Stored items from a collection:
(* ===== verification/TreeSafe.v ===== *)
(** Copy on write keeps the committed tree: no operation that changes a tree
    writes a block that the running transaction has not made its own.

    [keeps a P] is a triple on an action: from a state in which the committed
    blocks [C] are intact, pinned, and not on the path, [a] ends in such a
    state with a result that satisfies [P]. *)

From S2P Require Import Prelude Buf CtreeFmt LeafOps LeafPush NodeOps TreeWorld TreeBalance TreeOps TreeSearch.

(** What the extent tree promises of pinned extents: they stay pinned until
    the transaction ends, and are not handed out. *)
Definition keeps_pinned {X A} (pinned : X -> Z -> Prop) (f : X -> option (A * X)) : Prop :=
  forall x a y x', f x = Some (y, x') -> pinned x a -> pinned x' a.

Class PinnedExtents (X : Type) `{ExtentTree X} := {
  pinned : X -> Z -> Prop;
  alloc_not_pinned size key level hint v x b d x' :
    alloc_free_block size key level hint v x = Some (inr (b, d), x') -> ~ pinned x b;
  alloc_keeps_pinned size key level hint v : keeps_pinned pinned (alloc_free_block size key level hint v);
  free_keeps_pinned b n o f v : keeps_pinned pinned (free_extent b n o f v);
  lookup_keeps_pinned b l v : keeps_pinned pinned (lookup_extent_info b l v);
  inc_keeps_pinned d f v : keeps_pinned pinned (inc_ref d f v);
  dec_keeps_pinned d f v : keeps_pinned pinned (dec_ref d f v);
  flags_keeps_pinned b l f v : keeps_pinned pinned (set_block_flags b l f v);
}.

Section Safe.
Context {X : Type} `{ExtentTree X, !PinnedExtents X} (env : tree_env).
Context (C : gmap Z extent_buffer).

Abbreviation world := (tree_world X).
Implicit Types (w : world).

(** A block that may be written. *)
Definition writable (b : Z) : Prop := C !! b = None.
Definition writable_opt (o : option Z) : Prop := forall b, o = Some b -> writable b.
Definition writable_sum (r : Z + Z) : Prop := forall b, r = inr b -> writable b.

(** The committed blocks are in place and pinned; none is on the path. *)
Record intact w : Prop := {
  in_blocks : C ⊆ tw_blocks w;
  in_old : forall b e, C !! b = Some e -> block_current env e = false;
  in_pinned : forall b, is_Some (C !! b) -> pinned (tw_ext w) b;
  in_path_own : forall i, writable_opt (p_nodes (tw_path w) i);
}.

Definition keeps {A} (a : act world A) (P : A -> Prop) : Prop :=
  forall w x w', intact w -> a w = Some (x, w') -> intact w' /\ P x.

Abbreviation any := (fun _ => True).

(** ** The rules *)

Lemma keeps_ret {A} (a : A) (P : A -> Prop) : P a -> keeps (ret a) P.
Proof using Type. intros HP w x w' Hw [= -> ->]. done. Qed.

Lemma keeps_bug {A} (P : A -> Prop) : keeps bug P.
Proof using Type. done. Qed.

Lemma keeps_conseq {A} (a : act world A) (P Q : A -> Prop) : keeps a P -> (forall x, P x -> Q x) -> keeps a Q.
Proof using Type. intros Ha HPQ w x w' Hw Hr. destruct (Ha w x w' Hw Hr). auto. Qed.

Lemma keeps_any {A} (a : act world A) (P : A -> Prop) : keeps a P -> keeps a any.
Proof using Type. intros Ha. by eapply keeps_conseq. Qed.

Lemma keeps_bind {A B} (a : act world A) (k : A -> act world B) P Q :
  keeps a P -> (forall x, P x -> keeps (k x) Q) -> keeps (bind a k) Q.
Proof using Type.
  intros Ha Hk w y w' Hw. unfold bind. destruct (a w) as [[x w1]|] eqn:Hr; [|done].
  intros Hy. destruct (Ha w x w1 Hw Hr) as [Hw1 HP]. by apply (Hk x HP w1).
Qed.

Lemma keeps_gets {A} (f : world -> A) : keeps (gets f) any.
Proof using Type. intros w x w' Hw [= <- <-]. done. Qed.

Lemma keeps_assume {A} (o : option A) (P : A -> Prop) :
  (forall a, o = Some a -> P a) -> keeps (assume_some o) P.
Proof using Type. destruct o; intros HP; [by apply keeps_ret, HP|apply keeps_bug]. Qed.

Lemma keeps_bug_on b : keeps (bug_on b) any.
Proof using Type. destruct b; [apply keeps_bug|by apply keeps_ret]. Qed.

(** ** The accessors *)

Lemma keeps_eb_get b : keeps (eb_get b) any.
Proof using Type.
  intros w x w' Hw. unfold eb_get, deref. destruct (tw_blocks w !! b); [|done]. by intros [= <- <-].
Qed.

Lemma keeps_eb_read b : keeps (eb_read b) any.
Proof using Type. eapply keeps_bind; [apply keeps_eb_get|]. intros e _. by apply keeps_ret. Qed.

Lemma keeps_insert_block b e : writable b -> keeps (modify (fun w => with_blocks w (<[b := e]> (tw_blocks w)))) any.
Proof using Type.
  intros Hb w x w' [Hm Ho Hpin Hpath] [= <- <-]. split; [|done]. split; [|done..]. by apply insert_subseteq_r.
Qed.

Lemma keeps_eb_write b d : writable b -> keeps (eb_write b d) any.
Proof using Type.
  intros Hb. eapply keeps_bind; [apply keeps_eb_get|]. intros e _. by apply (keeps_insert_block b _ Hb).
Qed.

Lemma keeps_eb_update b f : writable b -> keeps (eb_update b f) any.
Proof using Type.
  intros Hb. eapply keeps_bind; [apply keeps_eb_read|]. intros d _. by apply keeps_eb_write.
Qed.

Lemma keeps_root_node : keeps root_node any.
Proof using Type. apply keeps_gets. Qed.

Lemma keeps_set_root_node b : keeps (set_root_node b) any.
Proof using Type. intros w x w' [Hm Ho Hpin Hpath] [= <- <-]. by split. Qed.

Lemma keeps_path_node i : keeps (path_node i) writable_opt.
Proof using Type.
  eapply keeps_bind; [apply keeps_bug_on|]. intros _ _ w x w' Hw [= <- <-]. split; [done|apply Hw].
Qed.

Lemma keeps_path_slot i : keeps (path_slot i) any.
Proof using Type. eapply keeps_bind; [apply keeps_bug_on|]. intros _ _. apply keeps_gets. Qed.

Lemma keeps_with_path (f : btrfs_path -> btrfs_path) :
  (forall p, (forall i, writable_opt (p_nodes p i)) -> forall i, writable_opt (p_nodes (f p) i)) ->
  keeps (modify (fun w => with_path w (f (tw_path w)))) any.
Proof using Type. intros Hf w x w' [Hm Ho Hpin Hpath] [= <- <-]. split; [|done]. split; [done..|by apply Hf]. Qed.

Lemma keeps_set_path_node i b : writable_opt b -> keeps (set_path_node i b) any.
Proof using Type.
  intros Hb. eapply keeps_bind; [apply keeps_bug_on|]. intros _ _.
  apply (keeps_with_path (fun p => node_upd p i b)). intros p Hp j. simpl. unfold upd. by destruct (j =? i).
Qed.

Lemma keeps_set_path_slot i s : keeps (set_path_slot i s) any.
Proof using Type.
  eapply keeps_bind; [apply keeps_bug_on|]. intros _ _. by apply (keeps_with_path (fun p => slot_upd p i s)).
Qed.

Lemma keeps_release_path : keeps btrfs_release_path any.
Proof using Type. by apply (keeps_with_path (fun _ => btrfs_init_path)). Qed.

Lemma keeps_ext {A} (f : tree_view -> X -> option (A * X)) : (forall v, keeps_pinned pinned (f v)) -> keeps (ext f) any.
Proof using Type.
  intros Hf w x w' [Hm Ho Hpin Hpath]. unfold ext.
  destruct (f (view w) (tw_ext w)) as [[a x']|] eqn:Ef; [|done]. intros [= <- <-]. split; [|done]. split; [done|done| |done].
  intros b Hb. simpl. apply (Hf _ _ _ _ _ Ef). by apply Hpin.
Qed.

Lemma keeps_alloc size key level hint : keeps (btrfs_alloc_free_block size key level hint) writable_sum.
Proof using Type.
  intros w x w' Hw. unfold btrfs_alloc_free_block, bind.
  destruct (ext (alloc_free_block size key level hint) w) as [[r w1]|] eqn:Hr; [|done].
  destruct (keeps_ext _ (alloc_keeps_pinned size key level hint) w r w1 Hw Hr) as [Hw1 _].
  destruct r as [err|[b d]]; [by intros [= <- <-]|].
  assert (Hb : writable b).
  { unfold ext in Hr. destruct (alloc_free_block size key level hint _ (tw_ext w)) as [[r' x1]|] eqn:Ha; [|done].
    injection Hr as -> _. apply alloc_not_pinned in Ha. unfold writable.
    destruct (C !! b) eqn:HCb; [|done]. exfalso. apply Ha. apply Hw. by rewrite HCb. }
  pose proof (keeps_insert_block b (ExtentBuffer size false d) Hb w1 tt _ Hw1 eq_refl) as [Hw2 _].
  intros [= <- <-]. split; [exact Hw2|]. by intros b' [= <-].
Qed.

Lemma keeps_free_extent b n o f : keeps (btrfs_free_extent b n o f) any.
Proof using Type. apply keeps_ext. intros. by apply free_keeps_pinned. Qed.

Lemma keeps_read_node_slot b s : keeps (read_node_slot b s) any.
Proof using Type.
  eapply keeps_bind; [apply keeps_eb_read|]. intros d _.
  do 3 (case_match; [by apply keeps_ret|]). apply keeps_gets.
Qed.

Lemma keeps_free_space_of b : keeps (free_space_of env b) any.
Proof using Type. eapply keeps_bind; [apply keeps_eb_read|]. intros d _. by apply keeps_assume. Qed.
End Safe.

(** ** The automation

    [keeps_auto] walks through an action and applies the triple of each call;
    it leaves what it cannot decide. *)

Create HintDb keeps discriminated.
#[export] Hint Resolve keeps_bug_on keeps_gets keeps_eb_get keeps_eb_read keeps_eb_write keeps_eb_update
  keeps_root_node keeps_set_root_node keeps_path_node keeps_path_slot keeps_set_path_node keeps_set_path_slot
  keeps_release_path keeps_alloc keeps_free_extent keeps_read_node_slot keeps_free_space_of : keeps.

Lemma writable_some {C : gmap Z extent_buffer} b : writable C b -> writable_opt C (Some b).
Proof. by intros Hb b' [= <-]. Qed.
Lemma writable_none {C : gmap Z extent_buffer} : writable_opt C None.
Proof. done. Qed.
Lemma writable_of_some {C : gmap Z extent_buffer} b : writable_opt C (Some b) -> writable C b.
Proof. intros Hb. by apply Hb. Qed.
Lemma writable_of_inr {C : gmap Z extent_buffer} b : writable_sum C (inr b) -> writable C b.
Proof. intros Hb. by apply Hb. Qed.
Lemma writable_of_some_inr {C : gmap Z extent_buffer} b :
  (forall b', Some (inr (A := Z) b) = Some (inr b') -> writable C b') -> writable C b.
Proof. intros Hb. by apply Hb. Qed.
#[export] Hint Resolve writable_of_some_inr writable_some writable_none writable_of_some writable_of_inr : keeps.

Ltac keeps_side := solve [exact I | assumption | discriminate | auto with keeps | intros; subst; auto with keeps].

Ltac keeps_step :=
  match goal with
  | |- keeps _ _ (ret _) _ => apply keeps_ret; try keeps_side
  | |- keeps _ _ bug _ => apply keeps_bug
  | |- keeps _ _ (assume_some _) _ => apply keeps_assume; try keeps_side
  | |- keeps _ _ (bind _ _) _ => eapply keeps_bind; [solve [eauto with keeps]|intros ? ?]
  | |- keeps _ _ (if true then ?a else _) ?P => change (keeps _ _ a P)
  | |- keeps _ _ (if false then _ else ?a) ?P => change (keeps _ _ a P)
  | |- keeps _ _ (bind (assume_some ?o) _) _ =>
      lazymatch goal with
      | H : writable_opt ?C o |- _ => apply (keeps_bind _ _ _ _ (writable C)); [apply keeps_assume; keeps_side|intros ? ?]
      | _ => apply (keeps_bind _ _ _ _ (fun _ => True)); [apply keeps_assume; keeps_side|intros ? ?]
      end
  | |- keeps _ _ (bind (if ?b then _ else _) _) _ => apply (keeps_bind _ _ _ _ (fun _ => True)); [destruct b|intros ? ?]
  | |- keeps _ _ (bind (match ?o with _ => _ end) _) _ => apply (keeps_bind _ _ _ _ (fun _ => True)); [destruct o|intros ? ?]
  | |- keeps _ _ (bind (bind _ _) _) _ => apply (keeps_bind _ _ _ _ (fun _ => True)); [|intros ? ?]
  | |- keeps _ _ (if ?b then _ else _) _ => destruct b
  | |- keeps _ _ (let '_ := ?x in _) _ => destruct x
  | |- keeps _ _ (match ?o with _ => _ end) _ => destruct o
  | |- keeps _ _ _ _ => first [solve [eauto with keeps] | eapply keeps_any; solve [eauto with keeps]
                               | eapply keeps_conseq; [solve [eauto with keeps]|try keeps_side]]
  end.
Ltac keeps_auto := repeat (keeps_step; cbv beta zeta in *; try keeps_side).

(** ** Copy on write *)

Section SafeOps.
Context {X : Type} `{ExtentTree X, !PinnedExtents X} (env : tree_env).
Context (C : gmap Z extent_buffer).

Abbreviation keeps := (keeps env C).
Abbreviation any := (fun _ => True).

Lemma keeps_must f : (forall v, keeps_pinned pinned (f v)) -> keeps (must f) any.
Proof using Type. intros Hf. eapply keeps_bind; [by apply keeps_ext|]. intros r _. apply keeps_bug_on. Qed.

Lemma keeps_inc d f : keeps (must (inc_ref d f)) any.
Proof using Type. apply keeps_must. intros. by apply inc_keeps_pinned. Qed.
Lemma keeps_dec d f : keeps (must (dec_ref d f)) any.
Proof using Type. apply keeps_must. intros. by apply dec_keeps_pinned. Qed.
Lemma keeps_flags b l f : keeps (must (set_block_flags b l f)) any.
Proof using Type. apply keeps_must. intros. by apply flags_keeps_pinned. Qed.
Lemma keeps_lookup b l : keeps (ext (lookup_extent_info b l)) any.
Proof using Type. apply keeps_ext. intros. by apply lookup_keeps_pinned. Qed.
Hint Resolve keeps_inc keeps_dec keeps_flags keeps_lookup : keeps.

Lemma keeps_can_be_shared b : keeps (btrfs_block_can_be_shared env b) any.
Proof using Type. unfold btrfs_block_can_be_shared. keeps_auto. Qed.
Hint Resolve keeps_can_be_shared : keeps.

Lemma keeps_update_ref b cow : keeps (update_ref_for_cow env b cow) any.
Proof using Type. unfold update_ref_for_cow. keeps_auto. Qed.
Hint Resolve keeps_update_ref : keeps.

## TASK DESCRIPTION
Search the data for the string "Copy". List each line that has it.

## THE COMPLETED TASK
(** Copy on write keeps the committed tree: no operation that changes a tree
(** ** Copy on write *)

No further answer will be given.